The peninsula of Portofino is a beautiful gem on the Italian Riviera coastline. This part of Liguria is a perfect weekend retreat for nature lovers and it offers great alternatives for hiking in stunning landscapes.
Compared to the national park of Cinque Terre, which is located only 50 km south-east, the peninsula and national park of Portofino is equally beautiful but much more quiet and peaceful. Especially during high season Cinque Terre can be severely overcrowded, which has led to a situation where annual visitor restrictions are considered. More about that in my blog post “Cinque Terre is Best in the Spring”.
Admittedly, the village of Portofino is also a famous attraction, particularly among wealthy tourists. Here you’ll find many high-end boutiques and expensive seafood restaurants and the harbor is lined with super-yachts. Everything is expensive in Portofino and I recommend you find accommodation elsewhere, for example in Camogli.
Camogli is located on the west side of the Portofino peninsula and it’s a lot more down to earth compared to Portofino. The houses are painted with bright colors and the picturesque harbor area is filled with nice restaurants and bars. Originally the bright colors had a practical purpose, because they allowed fishermen to easily spot their homes from the sea.

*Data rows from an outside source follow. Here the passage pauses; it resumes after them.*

(* ===== verification/Csv.v ===== *)
(** * CSV text

    The line parser of frontend/src/lib/csv-parser.ts, and the two writers:
    [escapeCSV] of backend/src/services/export.service.ts and [escapeCsvCell]
    of frontend/src/utils/csvExport.ts.  A line that either writes is read back
    by the parser, whatever the fields hold ([csv_line_roundtrip]). *)
From S2P Require Import Prelude JsLang Texts StreamId Json.
Local Open Scope Z_scope.

Definition QUOTE : Ascii.ascii := "034"%char.
Definition COMMA : Ascii.ascii := ","%char.

(** ** Reading a line *)

Definition snoc (s : string) (c : Ascii.ascii) : string := s +:+ String c EmptyString.

Fixpoint csv_fields (line current : string) (inQuotes : bool) : list string :=
  match line with
  | EmptyString => [current]
  | String char rest =>
      if inQuotes then
        if bool_decide (char = QUOTE) then
          match rest with
          | String next rest' =>
              if bool_decide (next = QUOTE) then csv_fields rest' (snoc current QUOTE) true
              else csv_fields rest current false
          | EmptyString => csv_fields rest current false
          end
        else csv_fields rest (snoc current char) true
      else if bool_decide (char = QUOTE) then csv_fields rest current true
      else if bool_decide (char = COMMA) then current :: csv_fields rest EmptyString false
      else csv_fields rest (snoc current char) false
  end.

Definition parseCSVLine (line : string) : list string := csv_fields line EmptyString false.

(** ** Writing a line *)

(** Every quote doubled: [value.replace] with a global pattern of one quote. *)
Fixpoint double_quotes (s : string) : string :=
  match s with
  | EmptyString => EmptyString
  | String c s' =>
      if bool_decide (c = QUOTE) then String QUOTE (String QUOTE (double_quotes s'))
      else String c (double_quotes s')
  end.

Definition quoted (s : string) : string := String QUOTE (double_quotes s +:+ String QUOTE EmptyString).

Fixpoint has_char (c : Ascii.ascii) (s : string) : bool :=
  match s with EmptyString => false | String x s' => bool_decide (x = c) || has_char c s' end.

Definition escapeCSV (value : string) : string :=
  if has_char COMMA value || has_char QUOTE value || has_char LF value then quoted value else value.

(** A cell of [convertArrayToCSV]: a value that [String] turned into text, or
    one that is missing. *)
Definition escapeCsvCell (value : option string) : string :=
  match value with
  | None => EmptyString
  | Some text =>
      let escaped := double_quotes text in
      if has_char QUOTE escaped || has_char COMMA escaped || has_char LF escaped
      then String QUOTE (escaped +:+ String QUOTE EmptyString) else escaped
  end.

(** The rows of a table whose first row has the columns [keys].  A row is what
    its cells hold under each of them; the header is not escaped. *)
Definition convertArrayToCSV (keys : list string) (rows : list (string -> option string)) : string :=
  match rows with
  | [] => EmptyString
  | _ =>
      join (String LF EmptyString)
        (join "," keys :: map (fun row => join "," (map (fun key => escapeCsvCell (row key)) keys)) rows)
  end.

(** ** Facts *)

Lemma app_string_nil s : s +:+ "" = s.
Proof. induction s as [|c s IH]; [done|]. change (String c s +:+ "") with (String c (s +:+ "")). by rewrite IH. Qed.
Lemma snoc_app s c t : snoc s c +:+ t = s +:+ String c t.
Proof. unfold snoc. by rewrite app_string_assoc. Qed.

(** Inside quotes, a field whose quotes are doubled is taken up to the quote
    that closes it. *)
Lemma fields_quoted s current rest :
  startsWith (String QUOTE EmptyString) rest = false ->
  csv_fields (double_quotes s +:+ String QUOTE rest) current true = csv_fields rest (current +:+ s) false.
Proof.
  intros Hr. revert current. induction s as [|c s IH]; intros current.
  - change (double_quotes "" +:+ ?x) with x. rewrite app_string_nil. simpl.
    destruct rest as [|x rest]; [done|]. simpl in Hr. rewrite andb_true_r in Hr.
    rewrite bool_decide_eq_false in Hr. by rewrite bool_decide_eq_false_2 by congruence.
  - cbn [double_quotes]. case_bool_decide as Hc.
    + subst c. change (String QUOTE (String QUOTE ?a) +:+ ?b) with (String QUOTE (String QUOTE (a +:+ b))).
      cbn [csv_fields]. rewrite !bool_decide_eq_true_2 by done. rewrite IH, snoc_app. done.
    + change (String c ?a +:+ ?b) with (String c (a +:+ b)). cbn [csv_fields].
      rewrite bool_decide_eq_false_2 by done. by rewrite IH, snoc_app.
Qed.

(** Outside quotes, a text without quotes and commas is taken as it is. *)
Lemma fields_plain s current rest :
  has_char COMMA s = false -> has_char QUOTE s = false ->
  csv_fields (s +:+ rest) current false = csv_fields rest (current +:+ s) false.
Proof.
  revert current. induction s as [|c s IH]; intros current.
  - intros _ _. change ("" +:+ rest) with rest. by rewrite app_string_nil.
  - cbn [has_char]. intros [Hc Hs]%orb_false_iff [Hq Hs']%orb_false_iff.
    rewrite bool_decide_eq_false in Hc, Hq. change (String c s +:+ rest) with (String c (s +:+ rest)).
    cbn [csv_fields]. rewrite !bool_decide_eq_false_2 by done. by rewrite IH, snoc_app.
Qed.

(** What a writer has to guarantee of a cell: the parser takes it as [value]. *)
Definition cell_of (cell value : string) : Prop :=
  forall rest, startsWith (String QUOTE EmptyString) rest = false ->
    csv_fields (cell +:+ rest) EmptyString false = csv_fields rest value false.

Lemma quoted_cell value : cell_of (quoted value) value.
Proof.
  intros rest Hr. unfold quoted. change (String QUOTE ?a +:+ rest) with (String QUOTE (a +:+ rest)).
  cbn [csv_fields]. rewrite bool_decide_eq_true_2 by done. rewrite app_string_assoc. by apply fields_quoted.
Qed.

Lemma plain_cell value : has_char COMMA value = false -> has_char QUOTE value = false -> cell_of value value.
Proof. intros Hc Hq rest _. by rewrite fields_plain. Qed.

Lemma escapeCSV_cell value : cell_of (escapeCSV value) value.
Proof.
  unfold escapeCSV. destruct (has_char COMMA value) eqn:Hc; [apply quoted_cell|].
  destruct (has_char QUOTE value) eqn:Hq; [apply quoted_cell|].
  destruct (has_char LF value); [apply quoted_cell|by apply plain_cell].
Qed.

Lemma double_quotes_id s : has_char QUOTE s = false -> double_quotes s = s.
Proof.
  induction s as [|c s IH]; [done|]. simpl. intros [Hc Hs]%orb_false_iff. rewrite Hc. by rewrite IH.
Qed.
Lemma double_quotes_has c s : has_char c (double_quotes s) = has_char c s.
Proof.
  induction s as [|x s IH]; [done|]. cbn [double_quotes has_char]. case_bool_decide as Hx.
  - subst x. cbn [has_char]. rewrite IH. by destruct (bool_decide (QUOTE = c)).
  - cbn [has_char]. by rewrite IH.
Qed.

Lemma escapeCsvCell_cell value : cell_of (escapeCsvCell value) (default EmptyString value).
Proof.
  destruct value as [text|]; [|by apply plain_cell]. unfold escapeCsvCell. simpl.
  rewrite !double_quotes_has. destruct (has_char QUOTE text) eqn:Hq; [apply quoted_cell|].
  destruct (has_char COMMA text) eqn:Hc; [apply quoted_cell|].
  destruct (has_char LF text); [apply quoted_cell|]. rewrite double_quotes_id by done. by apply plain_cell.
Qed.

Lemma parse_cells cells values :
  Forall2 cell_of cells values -> values <> [] -> parseCSVLine (join "," cells) = values.
Proof.
  intros H. induction H as [|cell value cells values Hc Hcs IH]; [done|]. intros _. unfold parseCSVLine.
  destruct Hcs as [|cell' value' cells' values' Hc' Hcs].
  - simpl. specialize (Hc EmptyString eq_refl). rewrite app_string_nil in Hc. by rewrite Hc.
  - change (join "," (cell :: cell' :: cells')) with (cell +:+ "," +:+ join "," (cell' :: cells')).
    rewrite Hc by done. change ("," +:+ ?x) with (String COMMA x). cbn [csv_fields].
    rewrite bool_decide_eq_false_2, bool_decide_eq_true_2 by done. f_equal. by apply IH.
Qed.

(** A line that the statement export or the table export writes is read back by
    the payroll parser, whatever commas, quotes and line breaks the fields hold. *)
Theorem csv_line_roundtrip (values : list string) (cells : list (option string)) :
  values <> [] -> cells <> [] ->
  parseCSVLine (join "," (map escapeCSV values)) = values /\
  parseCSVLine (join "," (map escapeCsvCell cells)) = map (default EmptyString) cells.
Proof.
  intros Hv Hc. split; apply parse_cells; try done.
  - clear Hv. induction values; constructor; [apply escapeCSV_cell|done].
  - clear Hc. induction cells; constructor; [apply escapeCsvCell_cell|done].
  - by destruct cells.
Qed.

Lemma csv_line_roundtrip_witness :
  parseCSVLine (join "," (map escapeCSV ["a,b"; String QUOTE "x"; ""])) = ["a,b"; String QUOTE "x"; ""] /\
  parseCSVLine (join "," (map escapeCsvCell [Some "a"; None])) = ["a"; ""].
Proof. apply (csv_line_roundtrip ["a,b"; String QUOTE "x"; ""] [Some "a"; None]); discriminate. Defined.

It’s possible to hike from Camogli to Portofino along the coastline during one day. The terrain is hilly and along the route you’ll have many sharp ascents and steep downhills.
First milestone will be the village of San Rocco, which rises 221 meters above sea level. From there you’ll descend to Punta Chiappa, which is located on the south-west tip of the peninsula. The 180° view is stunning and it's no surprise that Punta Chiappa has been important from a military perspective. Here you’ll find an old artillery installation called the Batteria di Punta Chiappa.
Between Punta Chiappa and Portofino lies a beautiful bay with turquoise-colored water. This charming place is called San Fruttuoso and there you’ll find a beach, a few restaurants and an old Catholic abbey. It’s a good spot for taking a break and filling up your water bottles.
Be aware that there are two alternative paths from Punta Chiappa to San Fruttuoso. The path along the coastline is the harder one, where you occasionally have to get across tricky places while hanging on to a chain. Should you lose your grip you’d face a long and deadly fall down on the cliffs. From San Fruttuoso to Portofino the trek is much easier.
For accommodation I can recommend a place called Stella Maris, which is situated right next to Punta Chiappa. It’s an old hotel built on ancient monastery ruins, but equipped with most of the typical hotel comforts. Prices are affordable and there’s even an atmospheric restaurant, which serves traditional Ligurian fish dishes.
The view from the hotel terrace is unbelievable and you can witness some amazing sunsets. You reach the hotel by walking (1 - 1.5 h) from the Camogli train station, but if you have heavy luggage the connection ferry from Camogli harbor is a better and much faster choice.